Voice cloning: the new AI-backed scam

AI is advancing into scams/Shutterstock Images

Experts are sounding the alarm about some of the latest developments in scams that use deepfake AI. Scammers use the technology and things like social media or phone calls to pretend to be you.

New artificial intelligence technology is being used to generate imitations or clones of people’s real voices.

“There’s a new threat that’s been going around that is voice phishing,” said Andy Taylor, CEO of TechTalk Radio. “What scammers are doing now is using deepfake AI voice technology, recording a voice, and with not that much, they can go ahead and recreate that person’s voice, that tone, the whole bit to make it sound like somebody.”

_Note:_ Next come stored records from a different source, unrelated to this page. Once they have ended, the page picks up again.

(* ===== verification/ServiceM.v ===== *)
(** * ServiceM: the TCP and UDP servers

    [TcpServer] of [src/tcp_udp/tcp_server.hpp] and [UdpServer] of [src/tcp_udp/udp_server.hpp]:
    the phases of a service with [start], [stop_request], [stop], [shutdown] and the supervisor,
    which both have in the same words; the accept loop with its connections; the receive loop with
    its budget of bytes.  Handlers are tasks of a [task_registry] (file [RegistryM]).

    The header asks for all of this to run on one loop, so a step is what runs between two awaits.
    The socket, the clock and the handlers are arguments. *)

From S2P Require Import Prelude RegistryM.
From stdpp Require Import options.

Local Open Scope Z_scope.

Inductive phase : Type := idle | running | draining | cancelling | stopped.

#[export] Instance phase_eq_dec : EqDecision phase.
Proof. solve_decision. Defined.

(** The accept or receive loop: never started, at its test, suspended in the socket, in the sleep
    after an error, ended. *)
Inductive entry_pc : Type := EnNone | EnTest | EnAwait | EnBackoff | EnDone.

(** The supervisor: never started, waiting for a stop, waiting with a deadline, ended. *)
Inductive supervisor_pc : Type := SuNone | SuRunning | SuDraining (deadline : Z) | SuCancelling (deadline : Z) | SuDone.

#[export] Instance entry_pc_eq_dec : EqDecision entry_pc.
Proof. solve_decision. Defined.

Definition entry_pending (e : entry_pc) : bool := match e with EnNone | EnDone => false | _ => true end.
Definition supervisor_pending (p : supervisor_pc) : bool := match p with SuNone | SuDone => false | _ => true end.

“So, you might get a phone call that says, ‘hey, I need some help.’ You say, ‘okay, what kind of help?’ Then they’ve got an AI. The person’s not saying it. It’s a recreation of their voice saying they need money or they need you to mail them gift cards, or the whole bit. And it sounds like it’s coming from you,” he explained.

As technology advances, more scams are coming directly to you through your devices. Taylor says it’s getting more difficult to tell what’s real and what’s fake, especially with one of the latest tactics that uses deepfake AI. The technology can use pictures or videos from social media and even recreate your voice from something as small as your voicemail message.

Last month saw the beta phase of ElevenLabs’ voice synthesis platform, which allowed users to generate realistic audio of any person’s voice by uploading a few minutes of audio samples and typing in any text for it to say.

The startup says the technology was developed to dub audio in different languages for movies, audiobooks and gaming to preserve the speaker’s voice and emotions.

Social media users quickly began sharing an AI-generated audio sample of Hillary Clinton reading the same transphobic text featured in the Biden clip, along with fake audio clips of Bill Gates supposedly saying that the COVID-19 vaccine causes AIDS and actress Emma Watson purportedly reading Hitler’s manifesto “Mein Kampf.”

When in doubt, experts recommend you question everything that comes to your device, whether it’s a call, text or email. If you have concerns that a call you received is a scam, you should report it to law enforcement. This will also help them keep up with the latest tactics.